Si esternalizzino le scelte di contenuto e si riprendano quelle politiche; se ognuno svolge il proprio compito, il risultato non potrà che essere migliore.
Non solo contenitori
Il compito dell’Ente Comune non si esaurisce con la realizzazione di spazi. Essi vanno riempiti di contenuti, dialoganti l’uno con l’altro, non sovrapponibili, non dispersivi, diffusi. Il compito dell’Ente Comune è articolato su diversi livelli, a cominciare dalla messa a punto di una macchina comunale efficiente, né lenta né ottusa, capace di introdurre criteri meritocratici in percorsi trasparenti e aperti.

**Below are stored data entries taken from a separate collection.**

(** ** Between two calls

    A reconciliation is one step above.  Inside one, the world goes on: here the user
    deletes the set, and the operator finishes with it, after the node has found the class
    and before it creates the volume.  Nothing stops the node, and the volume is left
    without an owner, a class and a finalizer that protects it. *)
Definition between (E : Env) (f : est (Env := E) -> est (Env := E)) : Env := {|
  est := est; kget := kget; klist := klist;
  kcreate := fun k o e => kcreate k o (if decide (k = KPV) then f e else e);
  kupdate := kupdate; kstatus := kstatus;
  kdelete := kdelete; sys_fault := sys_fault; read_file := read_file; exec_cmd := exec_cmd; clock := clock;
  new_uuid := new_uuid; map_order := map_order; map_order_perm := map_order_perm; getenv := getenv;
  delete_pvs := delete_pvs; mount_list := mount_list; get_volume_mode := get_volume_mode;
  get_block_capacity := get_block_capacity; get_fs_capacity := get_fs_capacity;
  load_volume_config := load_volume_config; match_node_selector_terms := match_node_selector_terms;
  parse_quantity := parse_quantity;
  read_template := read_template; volume_config_data := volume_config_data;
  est_read := est_read; est_read_po := est_read_po; kget_read := kget_read; klist_read := klist_read;
  sys_fault_read := sys_fault_read; read_file_read := read_file_read; exec_cmd_read := exec_cmd_read;
  clock_read := clock_read; new_uuid_read := new_uuid_read; map_order_read := map_order_read;
  mount_list_read := mount_list_read; get_volume_mode_read := get_volume_mode_read;
  get_block_capacity_read := get_block_capacity_read; get_fs_capacity_read := get_fs_capacity_read |}.

Definition deleted_meanwhile (e : Objs) : Objs := (operator_run (user_deletes (e, ∅))).1.
Definition racing_node_run (x : Objs * FS) : Objs * FS :=
  let E := between (store_env life_api) deleted_meanwhile in
  let w := (LvSet.Reconcile (E := E) life_key
    (Build_World (E := E) x.2 (x.1 : est (Env := E)) (node_mem 900) [])).2 in
  (w_est w, w_fs w).

Lemma race_orphans_volume :
  look <$> stages [operator_run; racing_node_run] (life_start, ex_fs) =
    [(Some [LocalVolumeProtectionFinalizer], [{| nn_Namespace := ""; nn_Name := "sc" |}], [], None);
     (None, [], [("local-pv-d9ae1fe6", "", true)], Some (NLink "/dev/disk/by-id/wwn-1"))].
Proof. vm_compute. reflexivity. Qed.

(** ** Behind a cache

    The operator lists volumes from its informer's cache, which follows the API server
    with a delay.  Here the cache is [view] of the store. *)
Definition cached_volumes (E : Env) (view : est (Env := E) -> est (Env := E)) : Env.
Proof.
  refine {|
    est := est (Env := E); kget := kget;
    klist := fun k o e => if decide (k = KPV) then ((klist k o (view e)).1, e) else klist k o e;
    kcreate := kcreate; kupdate := kupdate; kstatus := kstatus;
    kdelete := kdelete; sys_fault := sys_fault; read_file := read_file; exec_cmd := exec_cmd; clock := clock;
    new_uuid := new_uuid; map_order := map_order; map_order_perm := map_order_perm; getenv := getenv;
    delete_pvs := delete_pvs; mount_list := mount_list; get_volume_mode := get_volume_mode;
    get_block_capacity := get_block_capacity; get_fs_capacity := get_fs_capacity;
    load_volume_config := load_volume_config; match_node_selector_terms := match_node_selector_terms;
    parse_quantity := parse_quantity;
    read_template := read_template; volume_config_data := volume_config_data;
    est_read := est_read |}; eauto with lso.
  intros k o e. case_decide; [reflexivity|apply klist_read].
Defined.

(** A run of the operator whose cache has not seen the volumes yet. *)
Definition behind_operator_run (x : Objs * FS) : Objs * FS :=
  let E := cached_volumes (store_env life_api) (put KPV ∅) in
  (w_est (LvSetCtl.Reconcile (E := E) life_key
     (Build_World (E := E) ∅ (x.1 : est (Env := E)) empty_mem [])).2, x.2).

(** The set is deleted after its volume was made: the operator sees no volume, so the
    class and the finalizer go, and the set with them; the volume stays.  Once the cache
    has caught up, nothing is left to reconcile. *)
Lemma stale_list_orphans_volume :
  look <$> stages [operator_run; node_run; user_deletes; behind_operator_run; operator_run; node_run] (life_start, ex_fs) =
    let guard := Some [LocalVolumeProtectionFinalizer] in
    let class := [{| nn_Namespace := ""; nn_Name := "sc" |}] in
    let link := Some (NLink "/dev/disk/by-id/wwn-1") in
    let pv := [("local-pv-d9ae1fe6", "", true)] in
    [(guard, class, [], None); (guard, class, pv, link); (guard, class, pv, link);
     (None, [], pv, link); (None, [], pv, link); (None, [], pv, link)].
Proof. vm_compute. reflexivity. Qed.

(** ** The witness *)

Definition life_volume : NamespacedName := {| nn_Namespace := ""; nn_Name := "local-pv-d9ae1fe6" |}.

(** The runs are steps; a node that has just started remembers nothing. *)
Abbreviation life_step := (step (E := store_env life_api) KLVSet life_key).
Lemma operator_run_step x : life_step x.1 (operator_run x).1.
Proof.
  apply (step_operator_set (E := store_env life_api) KLVSet life_key _ _ life_key (at_store x.1 ∅ empty_mem)); [done|by intros H|done].
Qed.
Lemma node_run_step x : life_step x.1 (node_run x).1.
Proof.
  apply (step_node_set (E := store_env life_api) KLVSet life_key _ _ life_key (at_store x.1 x.2 (node_mem 900))); [done| |done].
  intros name pv Hk. change ((∅ : gmap string PersistentVolume) !! name = Some pv) in Hk. by rewrite lookup_empty in Hk.
Qed.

La revisione del regolamento sulla concessione degli spazi espositivi attraverso il coinvolgimento di una commissione di esperti che- con gli strumenti professionali adeguati- supporti il lavoro degli uffici; un’esatta ricognizione sulle funzioni dei singoli contenitori culturali; l’estensione degli orari di apertura di Museo, Domus del Chirurgo e Biblioteca in sinergia con la struttura universitaria; la definizione di un innovativo programma di utilizzo commerciale dei brand e degli spazi museali (book shop, coffee shop, nuovi materiali) attraverso bando di concorso nazionale; l’introduzione di un percorso educativo negli istituti scolastici superiori fondato sul tema del ‘Propheta in patria’ (le migliori esperienze di riminesi in ambito culturale e artistico che si raccontano ai giovani studenti); uno spazio permanente di confronto sulle politiche culturali che potrebbe concretizzarsi in una collaborazione tra Comune e privati per una rivista trimestrale telematica e/o cartacea dal titolo provvisorio ‘RimCultPop’; la messa in rete e l’omogeneizzazione degli orari di apertura di tutti gli spazi culturali sul territorio per avere una copertura a largo raggio delle opportunità; la collaborazione aperta e sistematica con l’associazionismo culturale, a cominciare dalla rinnovata Fondazione Fellini; l’introduzione di criteri estetici vincolanti in tutti gli interventi, di qualsiasi entità economica, relativi alla riqualificazione urbana; si affiancano con eguale dignità al tema aperto dei contenitori culturali (tra noti e meno noti, anche il problema della realizzazione di un padiglione di arte contemporanea) e al sostegno ‘sostenibile’ all’imprenditoria culturale diffusa. Su quest’ultimo punto, l’introduzione di un pacchetto di agevolazioni tributarie per la fase di ‘start up’ delle nuove imprese potrebbe essere mirata all’ipotesi di stimolare la nascita di nuove gallerie private di arte contemporanea.
Va nuovamente inoculato a Rimini il virus della vivacità, del dibattito, persino della polemica propositiva in ordine al ruolo della cultura della città attraverso una rinnovata assunzione di responsabilità da parte di tutti i soggetti interessati. E’ finito il tempo dei burocrati e degli sportelli per la presentazione della domanda, di contributo o di concessione non importa. E’ giunto il tempo che Rimini si misuri con il merito. Semplicemente.